Chiara è soprattutto una formidabile indagatrice della polivalenza, una dispensatrice di metafore illuminanti, una generosa giocatrice.
È con la serie Forma mentis che Chiara dichiara inequivocabilmente le potenzialità di rivolta mascherate nei suoi trucchi visivi e nell’ironia, nel suo evocare il carcere e la violenza come condizioni strutturali dell’esistenza nel mondo capitalistico e patriarcale.
Cose che si ritrovano tutte, variamente declinate e graduate, nella replicabilità su scala domestica e controllabile di un dispositivo complesso come il museo, impressa nel cassettone del Musèe de l’OHM; o nel gioco linguistico/enigmistico di Proposta di dialogo; o in certi détournement che ricordo di aver visto su un vecchio numero di “Via Dogana”; o negli incastri oggettuali e semantici dei suoi libri d’artista; o nella storia a fumetti di Suppermanager, servita su piatti di maiolica “per cene aziendali” realizzati al Museo Zauli; o perfino nei doppi sensi tautologici dei suoi Quadretti.
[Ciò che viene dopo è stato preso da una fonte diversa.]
(** * Peer-to-peer room protocol: a shallow embedding of
      [src/networking/webrtc] (connection.ts, room.ts) and of the
      identity-collision retry of [src/app/routes/chat.tsx].

    The program is single-threaded and event driven.  Every method and
    every listener is embedded as a function from the object's state to
    the new state and the list of things it did to the outside world
    (console output, calls into PeerJS, subscriber callbacks), in program
    order.  Events delivered by PeerJS are inputs of a step function; a
    listener that PeerJS runs inside a call the code makes (the close
    listener of a channel, inside [conn.close()]) is part of that call. *)

From Stdlib Require Import ZArith Lia.
From stdpp Require Import base option list strings pretty gmap.

Local Open Scope string_scope.
Local Open Scope list_scope.
Set Warnings "-register-all,-clear-no-such-hyp".

(** ** JavaScript [Map<string, V>]

    A JS Map iterates in insertion order, [set] on a present key keeps the
    key's position, and keys are unique.  The entries are kept as a list
    in insertion order. *)
Module JsMap.
Section Ops.
Context {V : Type}.

Fixpoint get (k : string) (m : list (string * V)) : option V :=
match m with
| [] => None
| (k', v) :: m' => if String.eqb k k' then Some v else get k m'
end.

Definition has (k : string) (m : list (string * V)) : bool :=
match get k m with Some _ => true | None => false end.

Fixpoint set (k : string) (v : V) (m : list (string * V)) : list (string * V) :=
match m with
| [] => [(k, v)]
| (k', v') :: m' =>
    if String.eqb k k' then (k', v) :: m' else (k', v') :: set k v m'
end.

(** Keys are unique, so at most one entry goes. *)
Fixpoint delete (k : string) (m : list (string * V)) : list (string * V) :=
match m with
| [] => []
| (k', v') :: m' =>
    if String.eqb k k' then delete k m' else (k', v') :: delete k m'
end.

Definition clear (m : list (string * V)) : list (string * V) := [].

Definition keys (m : list (string * V)) : list string := m.*1.
Definition values (m : list (string * V)) : list V := m.*2.

(** The mapping a Map denotes, without the iteration order. *)
Definition to_gmap (m : list (string * V)) : gmap string V := list_to_map m.
End Ops.
End JsMap.

Abbreviation JsMap V := (list (string * V)).

(** ** Values that arrive over a channel ([data: any])

    Numbers are the integer-valued ones; that is all the protocol uses. *)
Inductive JsVal :=
| JUndefined
| JNull
| JBool (b : bool)
| JNum (n : Z)
| JStr (s : string)
| JArr (xs : list JsVal)
| JObj (props : list (string * JsVal)).

(** [typeof v === 'object'] *)
Definition typeof_object (v : JsVal) : bool :=
  match v with
  | JNull | JArr _ | JObj _ => true
  | _ => false
  end.

(** JavaScript truthiness: [undefined], [null], [false], [0] and [''] are
    falsy. *)
Definition truthy (v : JsVal) : bool :=
  match v with
  | JUndefined | JNull => false
  | JBool b => b
  | JNum n => negb (n =? 0)%Z
  | JStr s => negb (String.eqb s "")
  | JArr _ | JObj _ => true
  end.

(** [v.name] for a name that no primitive and no array defines (the
    protocol reads type, user, userId, message, users, id, username,
    sender, content, timestamp).  Reading a property of [null] or
    [undefined] throws; the one caller that can see them tests the value
    first. *)
Definition prop (name : string) (v : JsVal) : JsVal :=
  match v with
  | JObj props => default JUndefined (JsMap.get name props)
  | _ => JUndefined
  end.

(** ** connection.ts *)

Inductive ConnectionState := DISCONNECTED | CONNECTING | CONNECTED | FAILED.

(** [Message]; [mid] is the field [id]. *)
Record Message := mkMessage {
  mid : Z;
  sender : string;
  content : string;
  timestamp : Z
}.

(** An [Error] as PeerJS raises them. *)
Record JsError := mkJsError { err_type : string; err_message : string }.

(** A PeerJS [DataConnection]: the remote identity [conn.peer], and
    whether [conn.send] throws on it. *)
Record DataConnection := mkDataConnection {
  conn_peer : string;
  send_throws : bool
}.

(** A PeerJS [Peer], created with a requested identity or without one. *)
Record Peer := mkPeer { requested : option string }.

Record WebRTCConnection := mkWebRTCConnection {
  peer : option Peer;
  connections : JsMap DataConnection;
  state : ConnectionState;
  userId : string
}.

Inductive LogLevel := LOG | WARN | ERROR.

(** What the connection tells its subscriber: [this.events.onX?.(...)]. *)
Inductive Upcall :=
| UpConnect (peerId : string)
| UpDisconnect (peerId : string)
| UpMessage (data : JsVal) (peerId : string)
| UpError (e : JsError).

(** Everything the code does to the outside, in program order.  [P] is
    the type of what is sent: the connection declares [Message], the room
    passes its frames [as any]. *)
Inductive Effect (P : Type) :=
| Console (l : LogLevel) (text : string)
| NewPeer (req : option string)          (* new Peer(userId, opts) | new Peer(opts) *)
| PeerConnect (remote : string)          (* this.peer.connect(remote) *)
| ConnSend (to : string) (payload : P)   (* conn.send(payload) returned *)
| ConnSendThrew (to : string) (payload : P) (* conn.send(payload) threw *)
| ConnClose (remote : string)            (* conn.close() *)
| PeerDestroy                            (* this.peer.destroy() *)
| Resolve (v : option string)            (* resolve(id) | resolve() *)
| Reject (e : JsError)
| Emit (u : Upcall)
| OnJoin (peerId username : string)      (* options.onJoin?.(...) *)
| OnLeave (peerId : string)              (* options.onLeave?.(...) *)
| OnMessage (m : Message) (fromPeerId : string)
| OnError (e : JsError).

Arguments Console {P}. Arguments NewPeer {P}. Arguments PeerConnect {P}.
Arguments ConnSend {P}. Arguments ConnSendThrew {P}. Arguments ConnClose {P}.
Arguments PeerDestroy {P}. Arguments Resolve {P}. Arguments Reject {P}.
Arguments Emit {P}. Arguments OnJoin {P}. Arguments OnLeave {P}.
Arguments OnMessage {P}. Arguments OnError {P}.

Definition nonempty (s : string) : bool := negb (String.eqb s "").

Definition with_peer (p : option Peer) (c : WebRTCConnection) :=
  mkWebRTCConnection p (connections c) (state c) (userId c).
Definition with_connections (m : JsMap DataConnection) (c : WebRTCConnection) :=
  mkWebRTCConnection (peer c) m (state c) (userId c).
Definition with_state (s : ConnectionState) (c : WebRTCConnection) :=
  mkWebRTCConnection (peer c) (connections c) s (userId c).

Section Connection.
Context {P : Type}.
Implicit Types (c : WebRTCConnection) (message : P).

(** [new WebRTCConnection(userId)] *)
Definition WebRTCConnection_new (userId : string) : WebRTCConnection :=
  mkWebRTCConnection None [] DISCONNECTED userId.

(** [initialize()], up to the return of the promise: the peer is
    created and the three listeners below are registered on it.  (The
    [catch] is for a constructor that throws; it is taken to return.) *)
Definition initialize c : WebRTCConnection * list (Effect P) :=
  let req := if nonempty (userId c) then Some (userId c) else None in
  (with_peer (Some (mkPeer req)) c, [NewPeer req]).

(** [peer.on('open', id => ...)] *)
Definition peer_on_open (id : string) c : WebRTCConnection * list (Effect P) :=
  (with_state CONNECTED c,
   [Console LOG ("Peer connection established with ID: " +:+ id);
    Resolve (Some id)]).

(** [peer.on('error', error => ...)] *)
Definition peer_on_error (error : JsError) c : WebRTCConnection * list (Effect P) :=
  (c,
   [Console ERROR "Peer connection error:"; Emit (UpError error)]
   ++ match state c with
      | CONNECTED => []
      | _ => [Reject error]
      end).

(** [handleIncomingConnection(conn)], run by [peer.on('connection')]:
    it only registers listeners on [conn]. *)
Definition handleIncomingConnection (conn : DataConnection) c
  : WebRTCConnection * list (Effect P) := (c, []).

(** [connect(remotePeerId)], up to the return of the promise.  The state
    is assigned before [peer.connect] is called, so it is CONNECTING
    also when that call throws into the [catch]; the call is taken to
    return. *)
Definition connect (remotePeerId : string) c : WebRTCConnection * list (Effect P) :=
  match peer c with
  | None => (c, [Reject (mkJsError "" "Peer not initialized")])
  | Some _ => (with_state CONNECTING c, [PeerConnect remotePeerId])
  end.

(** [conn.on('open')]: of a dialled connection ([connect], which also
    settles its promise) or of an accepted one
    ([handleIncomingConnection]). *)
Definition conn_on_open (dialled : bool) (conn : DataConnection) c
  : WebRTCConnection * list (Effect P) :=
  (with_connections (JsMap.set (conn_peer conn) conn (connections c)) c,
   Emit (UpConnect (conn_peer conn)) :: if dialled then [Resolve None] else []).

(** [conn.on('error')].  [connect] registers it on the connection it
    dials; a connection accepted by [handleIncomingConnection] gets no
    error listener. *)
Definition conn_on_error (conn : DataConnection) (error : JsError) c
  : WebRTCConnection * list (Effect P) :=
  (c,
   [Console ERROR ("Connection error with peer " +:+ conn_peer conn +:+ ":");
    Emit (UpError error); Reject error]).

(** [setupConnectionListeners]: [conn.on('data')] *)
Definition conn_on_data (conn : DataConnection) (data : JsVal) c
  : WebRTCConnection * list (Effect P) :=
  (c, if typeof_object data then [Emit (UpMessage data (conn_peer conn))] else []).

(** [setupConnectionListeners]: [conn.on('close')] *)
Definition conn_on_close (conn : DataConnection) c
  : WebRTCConnection * list (Effect P) :=
  (with_connections (JsMap.delete (conn_peer conn) (connections c)) c,
   [Emit (UpDisconnect (conn_peer conn))]).

(** [sendMessage(peerId, message): boolean] *)
Definition sendMessage (peerId : string) message c : bool * list (Effect P) :=
  match JsMap.get peerId (connections c) with
  | None => (false, [Console ERROR ("No connection found for peer " +:+ peerId)])
  | Some conn =>
      if send_throws conn
      then (false,
            [ConnSendThrew peerId message;
             Console ERROR ("Failed to send message to peer " +:+ peerId +:+ ":")])
      else (true, [ConnSend peerId message])
  end.

(** The body of the [forEach] callback of [broadcast]. *)
Definition broadcast_one message (entry : string * DataConnection)
  : list (Effect P) :=
  let '(peerId, conn) := entry in
  if send_throws conn
  then [ConnSendThrew peerId message;
        Console ERROR ("Failed to broadcast message to peer " +:+ peerId +:+ ":")]
  else [ConnSend peerId message].

(** [broadcast(message): void] *)
Definition broadcast message c : unit * list (Effect P) :=
  (tt, concat (map (broadcast_one message) (connections c))).

(** [conn.close()] on the channel that the Map has under [peerId].  A
    channel of the Map is open (its open listener stores it, and a close
    takes its identity out of the Map), so PeerJS closes it and runs its
    close listener before [close()] returns. *)
Definition conn_close (peerId : string) (conn : DataConnection) c
  : WebRTCConnection * list (Effect P) :=
  (fst (conn_on_close conn c), ConnClose peerId :: snd (conn_on_close conn c)).

(** [disconnectFrom(peerId)] *)
Definition disconnectFrom (peerId : string) c : WebRTCConnection * list (Effect P) :=
  match JsMap.get peerId (connections c) with
  | Some conn =>
      let closed := conn_close peerId conn c in
      (with_connections (JsMap.delete peerId (connections (fst closed))) (fst closed),
       snd closed)
  | None => (c, [])
  end.

(** The [forEach] of [disconnect()]: the channels of the Map are closed
    one after the other.  A channel is stored under its own identity
    ([conn_on_open]), so the close listener of the one being closed
    removes its own entry and the [forEach] goes on to the next. *)
Fixpoint close_all (entries : JsMap DataConnection) c
  : WebRTCConnection * list (Effect P) :=
  match entries with
  | [] => (c, [])
  | (peerId, conn) :: rest =>
      let closed := conn_close peerId conn c in
      let others := close_all rest (fst closed) in
      (fst others, snd closed ++ snd others)
  end.

(** [disconnect()], after its [forEach].  [peer.destroy()] is a call
    into PeerJS: it finds the channels of the Map closed already.  (A
    channel that is open and not in the Map, because a channel of the
    same identity took its place or took its entry away, is not in the
    state of this class; what PeerJS does with it is not followed.) *)
Definition disconnect_end c : WebRTCConnection * list (Effect P) :=
  (mkWebRTCConnection None (JsMap.clear (connections c)) DISCONNECTED (userId c),
   match peer c with
   | Some _ => [PeerDestroy]
   | None => []
   end).

(** [disconnect()] *)
Definition disconnect c : WebRTCConnection * list (Effect P) :=
  let closed := close_all (connections c) c in
  (fst (disconnect_end (fst closed)), snd closed ++ snd (disconnect_end (fst closed))).

Definition getState c : ConnectionState := state c.

Definition getConnectedPeers c : list string := JsMap.keys (connections c).
End Connection.

Arguments broadcast {P} message c : simpl never.
Arguments sendMessage {P} peerId message c : simpl never.

(** ** room.ts *)

Record UserInfo := mkUserInfo { id : string; username : string }.

Inductive RoomMessage :=
| JOIN (user : UserInfo)
| LEAVE (userId : string)
| CHAT (message : Message)
| USER_LIST (users : list UserInfo).

(** [RoomOptions]; the four optional callbacks are the [OnJoin],
    [OnLeave], [OnMessage] and [OnError] effects. *)
Record RoomOptions := mkRoomOptions {
  opt_roomId : string;
  opt_userId : string;
  opt_username : string
}.

(** What the Map [users] holds: the object [this.userInfo] itself (the
    constructor and [join] store that very object, so a later assignment
    to [this.userInfo.id] shows through the Map), or an object that came
    with a frame. *)
Inductive UserRef :=
| Own
| Sent (u : UserInfo).

Record Room := mkRoom {
  connection : WebRTCConnection;
  roomId : string;
  userInfo : UserInfo;
  users : JsMap UserRef;
  options : RoomOptions;
  messageIdCounter : Z
}.

Abbreviation Trace := (list (Effect RoomMessage)).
Quello che mi rassicura delle opere di Chiara è il fatto di poter scrivere dei suoi lavori senza dover per forza ricorrere a equivalenti poetici per restare loro fedeli. Si può parlare con estrema semplicità anche delle due installazioni che ha scelto di presentare nello spazio di Serendippo in vicolo Facchini 5C. Un luogo sovraccarico di oggetti ereditati dalla sua storia di laboratorio di falegnameria, da qualche anno vissuto e attraversato in mille modi grazie all’impegno e alla passione di Etta Polico, anche lei, come Chiara, avvezza a dimorare simultaneamente nei mondi della scienza e dell’arte. Un luogo in cui le opere si propongono come inviti a una sosta rispettosa eppure priva di soggezione, che in questa mostra ci induce a rifletterci – anche letteralmente – nell’avvincente incrocio tra astrazione e realtà fenomenica.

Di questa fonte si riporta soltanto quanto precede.